Petroglyphs of the Lake Onega and the White Sea

Petroglyphs of the Lake Onega and the White Sea (Inscribed)

Petroglyphs of the Lake Onega and the White Sea by Martina Rúčková

After ticking off most WHSs in Russia, Ivan and I are trying to visit the most of the tentative sites that seem to be in for a subscription. And especially those more remote ones, so we don't have to return there once we'll leave Russia for good. So we did one of our weekend trips by night train and rode to Petrozavodsk to visit the petroglyphs of Lake Onega and Kenozero National Park.

As far as this site is concerned, it can be done as a round trip whilst visiting Solovetsky islands and Kizhi pogost.
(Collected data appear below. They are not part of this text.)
(** A planner made for the dimensions of a sidecar has its layout. *)
Lemma planner_for {S T} `{LawfulPageStore S} `{LawfulPageStore T} (s : Sidecar S T) levels hash_size pl :
  tiered_shape s -> planner_new (tm_page_count s) levels hash_size = Ok pl -> tm_trusted_levels s = levels -> tm_hashes_per_page s = hash_size / 32 ->
  planner_ok (tm_page_count s) pl /\ planner_layout pl = layout_of s.
Proof.
  intros Hs Hpl Hlv Hpp. destruct (tiered_pos s Hs) as (_ & _ & _ & Hlim & _).
  destruct Hs as [_ _ _ _ Hb _ _ Hl2 _ Hn _ _ Hbase].
  unfold planner_new in Hpl. unfold leaf_base_for_page_count in Hbase. destruct (tm_page_count s =? 0); [done|]. cbn [negb guardo obind] in Hpl.
  destruct (hash_size <? 32); [done|]. cbn [negb guardo obind] in Hpl. destruct (checked_next_power_of_two _) as [base|]; [|done].
  cbn [ok_or obind] in Hpl, Hbase. injection Hbase as ->. destruct (_ || _); [done|]. cbn [negb guardo obind] in Hpl.
  destruct (levels <? 64) eqn:El; [|done]. cbn [ok_or obind] in Hpl. injection Hpl as <-. rewrite <-Hlv, <-Hl2.
  split; [|unfold planner_layout, layout_of; cbn; by rewrite Hpp].
  split; cbn [mp_leaf_base mp_trusted_node_limit mp_disk_hash_nodes]; [lia|lia|]. rewrite wrap_small; [lia|]. change (2 ^ 64) with (4 * 2 ^ 62). lia.
Qed.

Lemma single_accesses (ops : list op) d : Forall (fun a => single (request_of a)) ops -> total_accesses (ops ≫= fun a => [a; OpDrain d]) = lenZ ops.
Proof.
  induction 1 as [|a ops Ha _ IH]; [done|]. rewrite bind_cons. unfold total_accesses in *. cbn [app foldr]. rewrite IH.
  unfold lenZ. cbn [length]. destruct a; try done; cbn [op_accesses]; lia.
Qed.
Lemma batch_ops_requests (ops : list op) d : request_of <$> (ops ≫= fun a => [a; OpDrain d]) = batch_requests d (request_of <$> ops).
Proof. unfold batch_requests. induction ops as [|a ops IH]; [done|]. cbn [fmap list_fmap]. by rewrite !bind_cons, fmap_app, IH. Qed.

(** C19: on authenticated, cached stores a batch of queries - accesses or dummies, each
    followed by a drain of [d] evictions - makes exactly the accesses to data pages and
    to pages of hashes that [plan-direct-batch-io] counts when it draws the leaves the
    batch looks up: the same numbers of reads and writes, of the same pages, for the
    payload store and, for the metadata store, with every path evicted counted as read
    once more than the controller reads it. *)
Theorem batch_plan_counts_accesses (ops : list op) cached encrypted meta_size payload_size levels hash_size plan0 d r
    (o o' : Oram) A T outs :
  let p := co_params o in
  let qs := request_of <$> ops in
  oram_inv o A T -> schedule o = schedule_new p ->
  cached_of (meta_store o) = cached -> tm_trusted_levels (meta_store o) = levels -> tm_hashes_per_page (meta_store o) = hash_size / 32 ->
  cached_of (payload_store o) = cached -> tm_trusted_levels (payload_store o) = levels -> tm_hashes_per_page (payload_store o) = hash_size / 32 ->
  batch_plan_new (bucket_count p) cached encrypted meta_size payload_size true LayoutSidecar levels hash_size = Ok plan0 ->
  Forall (fun a => single (request_of a) /\ op_ok p a) ops -> 0 <= d -> can_record (lenZ ops) (schedule_new p) ->
  (leaf_stream p (length ops) r).1 = online_leaves p d qs (view_of o) ->
  exec_ops (ops ≫= fun a => [a; OpDrain d]) o = (Ok outs, o') ->
  exists plan evicted dm hm dp hp,
    plan_queries p (lenZ ops) d plan0 r = Ok (plan, wrap 64 (lenZ evicted)) /\
    data_trace (meta_store o') = data_trace (meta_store o) ++ dm /\ hash_trace (meta_store o') = hash_trace (meta_store o) ++ hm /\
    data_trace (payload_store o') = data_trace (payload_store o) ++ dp /\ hash_trace (payload_store o') = hash_trace (payload_store o) ++ hp /\
    bp_payload plan = plan_of dp hp /\
    bp_meta plan = plan_of (dm ++ (paths_read p evicted ≫= cache_event cached)) (hm ++ (paths_read p evicted ≫= hash_touches (layout_of (meta_store o)))).
Proof.
  intros p qs Ho Hsch Hc1 Hl1 Hh1 Hc2 Hl2 Hh2 Hplan Hops Hd Hrec Hleaves E.
  pose proof (oi_params _ _ _ Ho) as Hp. pose proof (oi_bits _ _ _ Ho) as Hbits. pose proof (oi_schedule _ _ _ Ho) as Hsok.
  apply Forall_and in Hops as [Hsg Hok].
  assert (Forall (op_ok p) (ops ≫= fun a => [a; OpDrain d])) as Hok'.
  { clear -Hok Hd. induction Hok; [constructor|]. rewrite bind_cons. by repeat apply Forall_cons_2. }
  pose proof (sidecar_traces _ o o' A T outs Ho Hok' ltac:(by rewrite single_accesses, Hsch) E) as Ht. cbv zeta in Ht.
  rewrite batch_ops_requests in Ht. fold p qs in Ht.
  assert (Forall single qs) as Hqs by by apply Forall_fmap.
  rewrite (batch_requests_trace p d qs (view_of o) Hqs), <-Hleaves in Ht. change (v_schedule (view_of o)) with (schedule o) in Ht. rewrite Hsch in Ht.
  destruct (random_leaves_eq p Hp (length ops) r) as (_ & Hlen & Hlok).
  destruct (oi_stores _ _ _ Ho) as [([Hms _] & Hmc & _) ([Hps _] & Hpc & _)].
  change (pp_page_count ?s) with (tm_page_count s) in Hmc, Hpc. fold p in Hmc, Hpc.
  unfold batch_plan_new in Hplan. cbn [negb] in Hplan. destruct (planner_new (bucket_count p) levels hash_size) as [pl|e| |] eqn:Epl; [|done..].
  cbn [obind] in Hplan. injection Hplan as <-.
  destruct (planner_for (meta_store o) levels hash_size pl Hms ltac:(by rewrite Hmc) Hl1 Hh1) as [Hpok HL1].
  destruct (planner_for (payload_store o) levels hash_size pl Hps ltac:(by rewrite Hpc) Hl2 Hh2) as [_ HL2].
  rewrite Hmc in Hpok. rewrite plan_queries_eq by (done || apply lenZ_nonneg). replace (Z.to_nat (lenZ ops)) with (length ops) by (unfold lenZ; lia).
  set (leaves := (leaf_stream p (length ops) r).1) in *.
  match goal with |- context [ofold _ (?pl0, _, _) leaves] => destruct (batch_planned p Hp d Hd leaves pl0 (schedule_new p) 0 Hlok) as [s' E'] end;
    [exact Hpok|by rewrite <-Hsch|by rewrite <-Hsch|replace (lenZ leaves) with (lenZ ops) by (unfold lenZ; congruence); exact Hrec|done|].
  setoid_rewrite E'. cbn [obind fst snd]. rewrite Z.add_0_l.
  do 2 eexists. exists (batch_trace p d leaves (schedule_new p) ≫= cache_event cached), (batch_trace p d leaves (schedule_new p) ≫= hash_touches (layout_of (meta_store o))),
    (batch_trace p d leaves (schedule_new p) ≫= cache_event cached), (batch_trace p d leaves (schedule_new p) ≫= hash_touches (layout_of (payload_store o))).
  split; [reflexivity|]. destruct Ht as (H1' & H2' & H3' & H4'). rewrite Hc1 in H1'. rewrite Hc2 in H3'.
  split; [exact H1'|]. split; [exact H2'|]. split; [exact H3'|]. split; [exact H4'|].
  cbn [planned bp_payload bp_meta]. unfold plan_add. cbn [bp_cached_pages bp_auth bp_payload bp_meta].
  change (auth_event (PlanSidecar pl)) with (hash_touches (planner_layout pl)).
  split; [rewrite <-HL2; apply add_accesses_plan|]. rewrite <-HL1, <-!bind_app. apply add_accesses_plan.
Qed.
End Run.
Night train from Moscow is a comfortable way to travel, you save on hotel and for a decent price can either get a first class compartment with two beds, or second class with four - Russian Railways offer the opportunity to buy out the whole compartment and that's what we did. The demand is so high in summer they're sending out two-storey trains so I would not recommend getting on the platzkart, as you will wait ages to get to the bathroom. Anyway, there's also an option to fly out from Moscow, with Pobeda from Vnukovo Airport. It saves you time.

Since time was short and distances long, we rented a car that we picked up (opted for a 4WD, as many parts of our trip consisted of dirt and gravel roads) at the train station and off we went. A short trip to the Kivach waterfall and then we were set for …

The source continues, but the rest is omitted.